Oblong 8o, together 3 pages: the letter 2 pages, the sonnet written on the verso across two pages. (Lower edge unevenly trimmed affecting three words following Coleridge's signature, small tear along one fold, tipped to a separate sheet). Provenance: sold Sotheby's 28 November 1972, lot 351, to Quaritch -- purchased from Seven Gables Bookshop, New York, 6 February 1973.
THE ONLY KNOWN AUTOGRAPH MANUSCRIPT OF COLERIDGE'S SONNET "FANCY IN NUBIBUS," INSPIRED BY A "GLORIOUS SUNSET"
Samuel Taylor Coleridge writes to his friend, and benefactor James Gillman, with whom he resided from 1816 while endeavoring to reduce his consumption of opium. This was a period of great productivity for Coleridge, which also produced "Kubla Khan," "Christabel" and "The Pains of Sleep." In the letter, he describes the circumstance of the poem's composition: "As I came in this evening after a glorious sunset a sort of lazy poetic mood came upon me and almost without knowing it I compos'd the following sonnet, which merely because it is the first Resumption of the Rhyming Idleness Mrs. G. will have me send you . It has one character of a Sonnet that it is like something that we let escape from us--a Sigh, for instance. I am so far onward with the Essay, in which I regret the good parts only, that I have little doubt it will be properly finished by this day week..." Coleridge, Letters, ed. E.L. Griggs, vol. 4, p.780.
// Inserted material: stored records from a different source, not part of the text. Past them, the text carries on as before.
(** * Route sequencing engine of the logistics route optimizer

    A shallow embedding of
      - [algorithms/tsp.js]        (nearest neighbour, 2-opt, TSP metrics),
      - [algorithms/dijkstra.js]   (frontier heuristic, metrics, reoptimisation),
      - [services/googleMaps.js]   ([getDistanceMatrix]),
      - [controllers/routeOptimizationController.js]
        ([optimizeRoute], [reoptimizeCurrentRoute], [compareAlgorithms]),
    then of
      - [utils/cache.js]           (the cache with expiry, its timers, [cachify]),
      - [services/googleMaps.js]   (the services on the cache, [geocodeAddress],
                                    [getDirections], [getTrafficData]),
      - [controllers/routeOptimizationController.js]
        ([getRouteTrafficData], [simulateFuelSavings]),
      - [middleware/errorHandler.js], [middleware/validator.js]
        ([errorHandler], [createError], [validate]),
    followed by the properties of the engine stated over that embedding. *)

From Stdlib Require Import ZArith QArith Qround Qabs String Ascii DecimalString.
From stdpp Require Import base list gmap strings.
From Stdlib Require Import Lia.

Local Open Scope Z_scope.
Local Open Scope nat_scope.
Local Open Scope list_scope.

(** ** JavaScript values met by the engine *)

Module JS.

(** A thrown value: the engine only tells a [TypeError] (reading a property of
    [null] or [undefined]) from an [Error] carrying a message. *)
Inductive error : Type :=
  | TypeError
  | Error (message : string).

(** What running a piece of the program gives: a value, a thrown error, or
    [OutOfFuel] when the bound given to a [while] loop of the model was
    reached with the loop guard still true. *)
Inductive outcome (A : Type) : Type :=
  | Ret (a : A)
  | Throw (e : error)
  | OutOfFuel.
Arguments Ret {A} a.
Arguments Throw {A} e.
Arguments OutOfFuel {A}.

Definition bind {A B} (c : outcome A) (k : A -> outcome B) : outcome B :=
  match c with
  | Ret a => k a
  | Throw e => Throw e
  | OutOfFuel => OutOfFuel
  end.

(** [try { c } catch (error) { throw new Error(msg) }] *)
Definition rethrow {A} (msg : string) (c : outcome A) : outcome A :=
  match c with
  | Throw _ => Throw (Error msg)
  | other => other
  end.

(** The numbers the sequencing algorithms compute with: the distance matrix
    API reports whole metres, [Infinity] marks a missing leg, and [NaN] is what
    [undefined] becomes under [<] and [+]. Negative infinity never arises
    (the algorithms only add). *)
Inductive num : Type :=
  | Fin (z : Z)
  | Inf
  | NaN.

(** [a + b] *)
Definition add (a b : num) : num :=
  match a, b with
  | NaN, _ | _, NaN => NaN
  | Inf, _ | _, Inf => Inf
  | Fin x, Fin y => Fin (x + y)
  end.

(** [a < b]: false as soon as one side is [NaN]. *)
Definition lt (a b : num) : bool :=
  match a, b with
  | Fin x, Fin y => (x <? y)%Z
  | Fin _, Inf => true
  | _, _ => false
  end.

(** [a <= b] *)
Definition le (a b : num) : bool :=
  match a, b with
  | Fin x, Fin y => (x <=? y)%Z
  | Fin _, Inf => true
  | Inf, Inf => true
  | _, _ => false
  end.

(** [arr[i] = x] on an array: in range it overwrites, out of range it extends
    the array, the holes in between reading as [hole]. *)
Definition array_set {A} (hole : A) (arr : list A) (i : nat) (x : A) : list A :=
  if i <? length arr then <[i:=x]> arr
  else arr ++ replicate (i - length arr) hole ++ [x].

End JS.

Import JS.

Notation "'let*' x ':=' c 'in' k" := (bind c (fun x => k))
  (at level 10, x name, c at level 100, k at level 200).

(** ** algorithms/tsp.js: the numeric core *)

(** [distanceMatrix]: an array of rows of numbers. *)
Abbreviation Matrix := (list (list num)).

(** [distanceMatrix[a][b]]. A missing row is [undefined], and indexing it
    throws; a missing entry of an existing row is [undefined]. *)
Definition entry (distanceMatrix : Matrix) (a b : nat) : outcome num :=
  match distanceMatrix !! a with
  | None => Throw TypeError
  | Some row => Ret (default NaN (row !! b))
  end.

(** [visited[i]], [undefined] being falsy. *)
Definition is_visited (visited : list bool) (i : nat) : bool :=
  default false (visited !! i).
Lemma read_async_def_line (i : Z) (name : string) :
  read_placeholder (async_def_line i name) = Some (DAsync name).
Proof.
  unfold read_placeholder, async_def_line, PyStr.mul.
  rewrite (lstrip_indented_text _ "async def test_" _ "a" "sync def test_"
             eq_refl eq_refl).
  change (strip_prefix "def test_" ("async def test_" +:+ name +:+ "():"))
    with (@None string).
  now rewrite strip_prefix_app, strip_suffix_app.
Qed.

Lemma read_clsdef_line (i : Z) (name : string) :
  read_placeholder (clsdef_line i name) = Some (DClass name).
Proof.
  unfold read_placeholder, clsdef_line, PyStr.mul.
  rewrite (lstrip_indented_text _ "class Test" _ "c" "lass Test" eq_refl eq_refl).
  change (strip_prefix "def test_" ("class Test" +:+ name +:+ ":"))
    with (@None string).
  change (strip_prefix "async def test_" ("class Test" +:+ name +:+ ":"))
    with (@None string).
  now rewrite strip_prefix_app, strip_suffix_app.
Qed.

(** A line whose first character after the indentation starts none of the
    three declaration keywords opens no declaration. *)
Lemma read_other_line (k : nat) (c : ascii) (s : string) :
  solid c = true ->
  Ascii.eqb "d" c = false -> Ascii.eqb "a" c = false -> Ascii.eqb "c" c = false ->
  read_placeholder (PyStr.repeat tab k +:+ String c s) = None.
Proof.
  intros Hs Hd Ha Hc. unfold read_placeholder.
  rewrite lstrip_indented by exact Hs.
  now rewrite !strip_prefix_cons, Hd, Ha, Hc.
Qed.

Lemma read_async_mark_line (i : Z) : read_placeholder (async_mark_line i) = None.
Proof. now apply read_other_line. Qed.

Lemma read_pass_line (i : Z) : read_placeholder (pass_line i) = None.
Proof. now apply read_other_line. Qed.

Lemma read_docstring_line (i : Z) : read_placeholder (docstring_line i) = None.
Proof. now apply read_other_line. Qed.

Lemma read_cls_docstring_line (i : Z) (name : string) :
  read_placeholder (cls_docstring_line i name) = None.
Proof.
  unfold cls_docstring_line. destruct (cls_docstring_first name) as [m ->].
  rewrite append_cons. now apply read_other_line.
Qed.

Lemma read_assert_line (i : Z) : read_placeholder (assert_line i) = None.
Proof.
  unfold read_placeholder, assert_line, PyStr.mul, default_assert_code.
  rewrite lstrip_indented by reflexivity. reflexivity.
Qed.

Lemma read_blankline : read_placeholder blankline = None.
Proof. reflexivity. Qed.

Lemma placeholders_app (a b : list string) :
  placeholders (a ++ b) = placeholders a ++ placeholders b.
Proof. apply omap_app. Qed.

Lemma placeholders_cons (x : string) (l : list string) :
  placeholders (x :: l) =
  match read_placeholder x with
  | Some d => d :: placeholders l
  | None => placeholders l
  end.
Proof. reflexivity. Qed.

Lemma placeholders_blanklines (k : nat) :
  placeholders (List.repeat blankline k) = [].
Proof.
  induction k as [|k IH]; [reflexivity|].
  simpl List.repeat. now rewrite placeholders_cons, read_blankline.
Qed.

Lemma generic_visit_in_order (cs : list node) :
  Forall in_order cs ->
  forall g, exists g',
    generic_visit cs g = Ok g'
    /\ placeholders (lines g')
       = placeholders (lines g) ++ flat_map declarations cs.
Proof.
  induction 1 as [|c cs Hc _ IH]; intros g.
  - exists g. simpl. now rewrite app_nil_r.
  - destruct (Hc g) as (g1 & E1 & P1). destruct (IH g1) as (g2 & E2 & P2).
    exists g2. rewrite generic_visit_cons, E1. split; [exact E2|].
    simpl flat_map. now rewrite P2, P1, app_assoc.
Qed.

Lemma visit_in_order (n : node) : in_order n.
Proof.
  induction n as [body Hb|name body Hb|name body Hb|name body Hb|cs Hb]
    using node_tree_ind; intros g.
  - rewrite visit_Module.
    match goal with |- context [generic_visit body ?g0] =>
      destruct (generic_visit_in_order body Hb g0) as (g' & E & P)
    end. now exists g'.
  - rewrite visit_FunctionDef.
    match goal with |- context [generic_visit body ?g0] =>
      destruct (generic_visit_in_order body Hb g0) as (g' & E & P)
    end.
    exists g'. split; [exact E|].
    rewrite P, lines_append_blanklines. simpl lines.
    rewrite !placeholders_app, placeholders_blanklines, !placeholders_cons.
    rewrite read_def_line, read_docstring_line, read_assert_line.
    rewrite app_nil_r, <- app_assoc. reflexivity.
  - rewrite visit_AsyncFunctionDef.
    match goal with |- context [generic_visit body ?g0] =>
      destruct (generic_visit_in_order body Hb g0) as (g' & E & P)
    end.
    exists g'. split; [exact E|].
    rewrite P, lines_append_blanklines. simpl lines.
    rewrite !placeholders_app, placeholders_blanklines, !placeholders_cons.
    rewrite read_async_mark_line, read_async_def_line,
      read_docstring_line, read_assert_line.
    rewrite app_nil_r, <- app_assoc. reflexivity.
  - destruct (visit_ClassDef_lines name body g) as (g4 & a & g' & E & _ & _ & V & L & _).
    match type of E with generic_visit body ?g0 = _ =>
      destruct (generic_visit_in_order body Hb g0) as (g4' & E' & P)
    end.
    assert (g4' = g4) by congruence. subst g4'.
    exists g'. split; [exact V|].
    rewrite L, !placeholders_app, P. simpl lines.
    rewrite !placeholders_app, !placeholders_cons.
    rewrite read_clsdef_line, read_cls_docstring_line, read_blankline.
    destruct (existsb emits body).
    + simpl. rewrite !app_nil_r, <- app_assoc. reflexivity.
    + rewrite !placeholders_cons, read_pass_line, read_blankline.
      simpl. rewrite !app_nil_r, <- app_assoc. reflexivity.
  - rewrite visit_Other. apply (generic_visit_in_order cs Hb g).
Qed.

(** C4: the placeholders read back from the buffer after a visit are the
    ones that were there before, followed by one placeholder for each
    definition of the tree, nested ones included, in source order. *)
Theorem placeholders_in_source_order (n : node) (g : PyTestModuleGenerator) :
  (exists g',
      visit n g = Ok g'
      /\ placeholders (lines g') = placeholders (lines g) ++ declarations n)
  /\ (forall m, exists g',
         visit n (init m) = Ok g' /\ placeholders (lines g') = declarations n).
Proof.
  split; [apply visit_in_order|].
  intros m. destruct (visit_in_order n (init m)) as (g' & E & P). now exists g'.
Qed.

(** * The writer and the loop over the modules *)

(** ** The commands, one by one *)

Lemma create_spec (p : Path.t) (e : entry) (w : World) :
  match create p e w with
  | (Ok _, w') => only_changes p w w' /\ files w' !! p = Some e
  | (Raise _, w') => w' = w /\ files w !! Path.parent p <> Some Dir
  end.
Proof.
  unfold create. destruct (files w !! Path.parent p) as [[c| |b]|] eqn:E.
  - split; [reflexivity | discriminate].
  - split; [split; [|reflexivity]|]; simpl.
    + intros q Hq. now apply lookup_insert_ne.
    + apply lookup_insert_eq.
  - split; [reflexivity | discriminate].
  - split; [reflexivity | discriminate].
Qed.

Lemma mkdir_exist_ok_spec (p : Path.t) (w : World) :
  match mkdir_exist_ok p w with
  | (Ok _, w') => only_changes p w w' /\ files w' !! p = Some Dir
  | (Raise _, w') => w' = w
  end.
Proof.
  unfold mkdir_exist_ok. destruct (files w !! p) as [[c| |b]|] eqn:E.
  - reflexivity.
  - split; [split; [intros; reflexivity | reflexivity] | exact E].
  - reflexivity.
  - generalize (create_spec p Dir w). destruct (create p Dir w) as [[u|e] w']; tauto.
Qed.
The sonnet reads: "O it is pleasant with a heart at ease, Just after Sunset or by moonlight skies, To make the shifting Clouds be what you please; Or let the easily persuaded Eyes Own each quaint Likeness framed within the mould Of a Friend's fancy; or with head bent low And sidelong glance see Rivers flow of Gold Twixt crimson Banks; and then, a Traveller, go From Mount to Mount, thro' Cloudland, gorgeous Land Or listening to the Tide, with closed sight, Be that Blind Bard, who on the Chian Strand, By the deep sounds inform'd with inward Light, Beheld the Iliad and the Odyssee Rise to the swelling of the voiceful Sea!" At the bottom, in the form of footnotes, are two suggested variant readings. Coleridge has considered replacing "framed within the mould" with "issuing from the mould" and "with closed sight" by "with Lids prest tight" [a note in pencil indicates that the first change was adopted and the second rejected]. The sonnet was published in The Courier 30 January 1818. Rosenbaum and White, Index of English Literary Manuscripts, vol.IV, Part 1, p. 527 (Cos161).